Jumpstart’s Survey of New Jewish Organizations, released last week, promises to start a lot of conversations. There are no stunning surprises in the key findings or the full study. They point to the diversity of these organizations, their generally small size, financial fragility, and desire to collaborate and save money. What’s interesting is the questions they suggest for further study.
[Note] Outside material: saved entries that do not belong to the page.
(** * AthleteX: kinematic event detection and scoring

    A shallow embedding of the measurement logic of four of the
    repository's assessment scripts, and the properties of it that the
    specification states or that the code itself shows:

    - [Situps]     : the countdown, the repetition state machine with its
                     5-point validation and time management, the ratings
                     of the results screen and the keys of the
                     athlete-information screen ([situps_complete.py]);
    - [BroadJump]  : click calibration, the jump trial and the session
                     summary ([live_broad_jump_test.py]);
    - [ShuttleRun] : preflight, marker calibration, touch events, fouls,
                     scoring and the processing pipeline of the
                     shuttle-run analyzer ([shuttle_run_analyzer.py]);
    - [SitReach]   : the toe-tip baseline, the attempt loop and the
                     results of the sit-and-reach test
                     ([sit_reach_test.py]).

    Python floats are idealised: as rationals ([Q]) where the code only
    adds, subtracts, multiplies, divides and compares, and as real numbers
    ([R]) where it takes a square root.  The scale and the distances of
    [BroadJump], which the operator's clicks and typing can make infinite
    or [nan], are real numbers or one of these values.  Pose estimation,
    drawing, speech synthesis and the camera are outside the embedding;
    what they hand to the measurement logic is an input of the model.  The
    one effect of drawing that is modelled is the exception of the
    sit-and-reach READY screen when it draws a baseline that is not
    stored. *)

From Stdlib Require Import Ascii String Sorted.
From Stdlib Require Import ZArith QArith Qabs Reals Lra Lia Lqa List Bool.
Import ListNotations.

(** ** Python's comparisons, [min], [max] and [int] on rationals *)

Module PyNum.

Definition Qltb (x y : Q) : bool := negb (Qle_bool y x).

(** [min(a, b)] and [max(a, b)] return their first argument on a tie. *)
Definition py_min (a b : Q) : Q := if Qltb b a then b else a.
Definition py_max (a b : Q) : Q := if Qltb a b then b else a.

(** [int(x)] truncates towards zero. *)
Definition py_int (x : Q) : Z := Z.quot (Qnum x) (Zpos (Qden x)).

(** [sum(xs)] over a list of integers. *)
Definition py_sum (xs : list Z) : Z := fold_left Z.add xs 0%Z.

End PyNum.

(** ** The sit-up counter *)

Module Situps.
Import PyNum.
Open Scope Q_scope.

Inductive RepState : Type := DOWN | UP.

(** The two phases of [process_frame] in which the counter is live or done;
    the earlier phases (welcome, set-up, countdown) do not touch the
    repetition state. *)
Inductive Phase : Type := RUNNING | COMPLETE.

(** What a rejected repetition is rejected for: one constructor per
    rejection message of the validation block. *)
Inductive ViolationKind : Type :=
| HeldUpTooBriefly    (* "held UP only ..s < MIN_HOLD_TIME" *)
| TookTooLong         (* "took too long ..s > MAX_REP_TIME" *)
| InsufficientRange   (* "insufficient range" *)
| NotBentEnough       (* "min angle >= UP_THRESHOLD (not bent enough)" *)
| NotLyingFlat.       (* "max angle < DOWN_THRESHOLD (not lying flat)" *)

Inductive Milestone : Type := M15 | M10 | M5.

(** Lines the method prints, and prompts it hands to the voice coach. *)
Inductive Printed : Type :=
| UpTransitionRejected
| TransitionToUp
| RepRejected (v : ViolationKind)
| RepCounted (n : Z).

Inductive Prompt : Type :=
| StayInView
| HoldDownLonger
| Feedback (v : ViolationKind)
| SayCount (n : Z)
| SecondsLeft (m : Milestone)
| TimeUp (n : Z).

Inductive Output : Type :=
| Print (p : Printed)
| Speak (p : Prompt).

(** The thresholds set in [__init__]. *)
Definition UP_THRESHOLD : Q := 70.
Definition DOWN_THRESHOLD : Q := 160.
Definition MIN_RANGE : Q := 50.
Definition MIN_HOLD_TIME : Q := 3 # 10.
Definition MAX_REP_TIME : Q := 3.

Record SitupCounter : Type := mkSitupCounter {
  test_duration : Q;
  start_time : Q;
  state : RepState;
  rep_count : Z;
  current_angle : Q;
  min_angle_in_cycle : Q;
  max_angle_in_cycle : Q;
  state_entry_time : Q;
  down_hold_start : option Q;
  phase : Phase;
  last_body_warning : Q;
  last_validation_voice : Q;
  milestones_announced : list Milestone
}.

(** One camera frame as the method sees it: [landmarks] is [None] when no
    body was found, else the angle [calculate_angle] returns for
    shoulder-hip-knee; [now] is the clock reading [time.time()] (the
    method reads the clock more than once while it handles a frame; the
    model gives the frame one reading). *)
Record Frame : Type := mkFrame {
  landmarks : option Q;
  now : Q
}.

(** The counter as [__init__] leaves it at clock reading [t0], once the
    countdown has put it in the running phase at [t_go]. *)
Definition started (t0 t_go : Q) : SitupCounter :=
  {| test_duration := 30; start_time := t_go;
     state := DOWN; rep_count := 0%Z; current_angle := 0;
     min_angle_in_cycle := 180; max_angle_in_cycle := 0;
     state_entry_time := t0; down_hold_start := None;
     phase := RUNNING;
     last_body_warning := 0; last_validation_voice := 0;
     milestones_announced := [] |}.

(** Field updates. *)
Definition track_angle (a mn mx : Q) (s : SitupCounter) : SitupCounter :=
  mkSitupCounter (test_duration s) (start_time s) (state s) (rep_count s)
    a mn mx (state_entry_time s) (down_hold_start s) (phase s)
    (last_body_warning s) (last_validation_voice s) (milestones_announced s).

Definition set_down_hold_start (d : option Q) (s : SitupCounter) : SitupCounter :=
  mkSitupCounter (test_duration s) (start_time s) (state s) (rep_count s)
    (current_angle s) (min_angle_in_cycle s) (max_angle_in_cycle s)
    (state_entry_time s) d (phase s)
    (last_body_warning s) (last_validation_voice s) (milestones_announced s).

Definition enter_state (st : RepState) (t : Q) (s : SitupCounter) : SitupCounter :=
  mkSitupCounter (test_duration s) (start_time s) st (rep_count s)
    (current_angle s) (min_angle_in_cycle s) (max_angle_in_cycle s)
    t (down_hold_start s) (phase s)
    (last_body_warning s) (last_validation_voice s) (milestones_announced s).

Definition reset_cycle_extremes (s : SitupCounter) : SitupCounter :=
  mkSitupCounter (test_duration s) (start_time s) (state s) (rep_count s)
    (current_angle s) 180 0
    (state_entry_time s) (down_hold_start s) (phase s)
    (last_body_warning s) (last_validation_voice s) (milestones_announced s).

Definition set_rep_count (n : Z) (s : SitupCounter) : SitupCounter :=
  mkSitupCounter (test_duration s) (start_time s) (state s) n
    (current_angle s) (min_angle_in_cycle s) (max_angle_in_cycle s)
    (state_entry_time s) (down_hold_start s) (phase s)
    (last_body_warning s) (last_validation_voice s) (milestones_announced s).

Definition set_phase (p : Phase) (s : SitupCounter) : SitupCounter :=
  mkSitupCounter (test_duration s) (start_time s) (state s) (rep_count s)
    (current_angle s) (min_angle_in_cycle s) (max_angle_in_cycle s)
    (state_entry_time s) (down_hold_start s) p
    (last_body_warning s) (last_validation_voice s) (milestones_announced s).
Let’s start by taking a closer look at what’s being measured. Is it new organizations, or innovation among Jewish nonprofits? Jumpstart, which was commissioned to undertake the study by the Natan Fund and the Samuel Bronfman Foundation, did an amazing job in surveying hundreds of organizations in December, digesting the data, and producing a report last week. But that understandably required some simplification, including treating “startup” and “innovation” as more or less the same thing. However, plenty of innovation happens in organizations that have been around for a long time, and new organizations can be unimaginative or derivative in their work. If we care specifically about nurturing new programs, services and mechanisms, as opposed to encouraging startups generally, the next iteration of research might look more closely at what constitutes real innovation and particularly how it correlates with financial success. It might also look at ways that old organizations have successfully reinvented their programs and fostered innovation from within. Case studies can be especially useful in capturing both.
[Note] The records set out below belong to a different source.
(** * ParametricSVG equation evaluator (js/equations.js)

    A shallow embedding of [evaluateEquation] and of the four functions
    nested in it ([substituteVariables], [checkParentheses],
    [resolveParentheses], [evaluateOperations], [parseValue]), with the
    part of the JavaScript runtime they rely on: string slicing and
    searching, the two regular expressions, and IEEE 754 numbers.

    Conventions of the model.
    - A JavaScript string is a [string]; each [ascii] stands for one
      UTF-16 code unit below 256.
    - The [variables] object is a [gmap string Variable_]; every key owns
      its Variable object, and the mapping is threaded through the
      evaluator as state because the code writes to it in place.
    - A call either returns, throws an [Error], or needs more recursion
      than the [fuel] it was given ([OutOfFuel]). *)

From Stdlib Require Import ZArith Ascii String Bool Lia DecimalString.
From Stdlib Require Import Floats.SpecFloat.
From stdpp Require Import base option list gmap strings.

Local Open Scope string_scope.
Local Open Scope Z_scope.

(** ** JavaScript strings *)

Module JSString.

(** [s.length] *)
Definition len (s : string) : Z := Z.of_nat (String.length s).

(** An index argument of [slice]: negative counts from the end, and
    the result is clamped to [0 .. s.length]. *)
Definition clampIndex (s : string) (i : Z) : Z :=
  if i <? 0 then Z.max (len s + i) 0 else Z.min i (len s).

(** [s.slice(start, end)] *)
Definition slice (s : string) (start stop : Z) : string :=
  let from := clampIndex s start in
  let to := clampIndex s stop in
  String.substring (Z.to_nat from) (Z.to_nat (to - from)) s.

(** [s.slice(start)] *)
Definition sliceFrom (s : string) (start : Z) : string :=
  slice s start (len s).

(** [s.indexOf(pattern)], [-1] when the pattern does not occur. *)
Definition indexOf (s pattern : string) : Z :=
  match String.index 0 pattern s with
  | Some n => Z.of_nat n
  | None => -1
  end.

(** [s.startsWith(p)] *)
Definition startsWith (s p : string) : bool := String.prefix p s.

(** [s.split(sep)] for a separator of one code unit. *)
Fixpoint split (sep : ascii) (s : string) : list string :=
  match s with
  | EmptyString => [EmptyString]
  | String c rest =>
      if Ascii.eqb c sep then EmptyString :: split sep rest
      else match split sep rest with
           | [] => [String c EmptyString]
           | piece :: pieces => String c piece :: pieces
           end
  end.

(** WhiteSpace and LineTerminator code units below 256: TAB, LF, VT,
    FF, CR, SP and NBSP. They are what [trim] strips and what [\s]
    matches. *)
Definition isWhiteSpace (c : ascii) : bool :=
  let n := N_of_ascii c in
  (((9 <=? n) && (n <=? 13)) || (n =? 32) || (n =? 160))%N.

Fixpoint trimStart (s : string) : string :=
  match s with
  | EmptyString => EmptyString
  | String c rest => if isWhiteSpace c then trimStart rest else s
  end.

Fixpoint rev (s : string) : string :=
  match s with
  | EmptyString => EmptyString
  | String c rest => rev rest ++ String c EmptyString
  end.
Secondly, the study found that, with a few conspicuous exceptions, these nonprofits are small: their mean budget size is $150,000. In his presentation in Los Angeles, Shawn Landres of Jumpstart saw this as an example of the “long tail” phenomenon described by Chris Anderson in his book of the same name. But is it? The classic case of Anderson’s “long tail” is Amazon.com’s book business. A significant amount of their revenue comes from sales of just a few units each of a large number of special-interest titles. By contrast, your local bookstore mostly stocks high turnover titles because that’s the best use of their very limited physical space. Amazon was able to change the game because, unlike stores in the real world, online retailers effectively have infinite shelf space. The “long tail,” in other words, is a new economic phenomenon that was not possible before the Internet.

Is that the case with new Jewish organizations? Or are there simply a great many small organizations that show up as a long tail on a graph, without any special economic efficiencies resulting from new media? In the music industry there has always been a huge number of independent vendors of services – i.e., musicians – of whom only a few earn a lot of money. That’s not a “long tail,” just a field where there are only few financial winners. It’s important to know which template actually fits new Jewish nonprofits, because that will influence strategic decisions by their managers and funders.

The last set of the study’s key findings concerns strategic issues for startups: getting sector-wide support, seeking collaborations, lowering operating costs by sharing resources. Future research ought to bear in mind that a nonprofit, as it makes strategic decisions, is not a unitary actor. In other words, an organization doesn’t have one single opinion; it is likely have a diversity of views among management, staff, lay leadership, and public constituencies. It’s entirely possible, for example, the managers of two nonprofits will want to merge some of their operations, while the lay leadership of the respective organizations may resist such a scenario, or vice versa. Future research ought to probe the views of multiple actors within organizations to paint a more detailed picture, particularly as they relate to lay leadership. Understanding those internal dynamics is crucial in order for startups and innovators to thrive amid today’s economic challenges.

Meanwhile, The Natan Fund, The Samuel Bronfman Foundation, and Jumpstart are to be congratulated for their sustained interest in the Jewish innovation sector and for asking a lot of important questions.

Bob Goldfarb, a Harvard MBA, conducted a research study for the National Endowment for the Arts in 2005. He is president of the Center for Jewish Culture and Creativity, based in Jerusalem and Los Angeles, and publisher of Zeek: A Jewish Journal of Thought and Culture.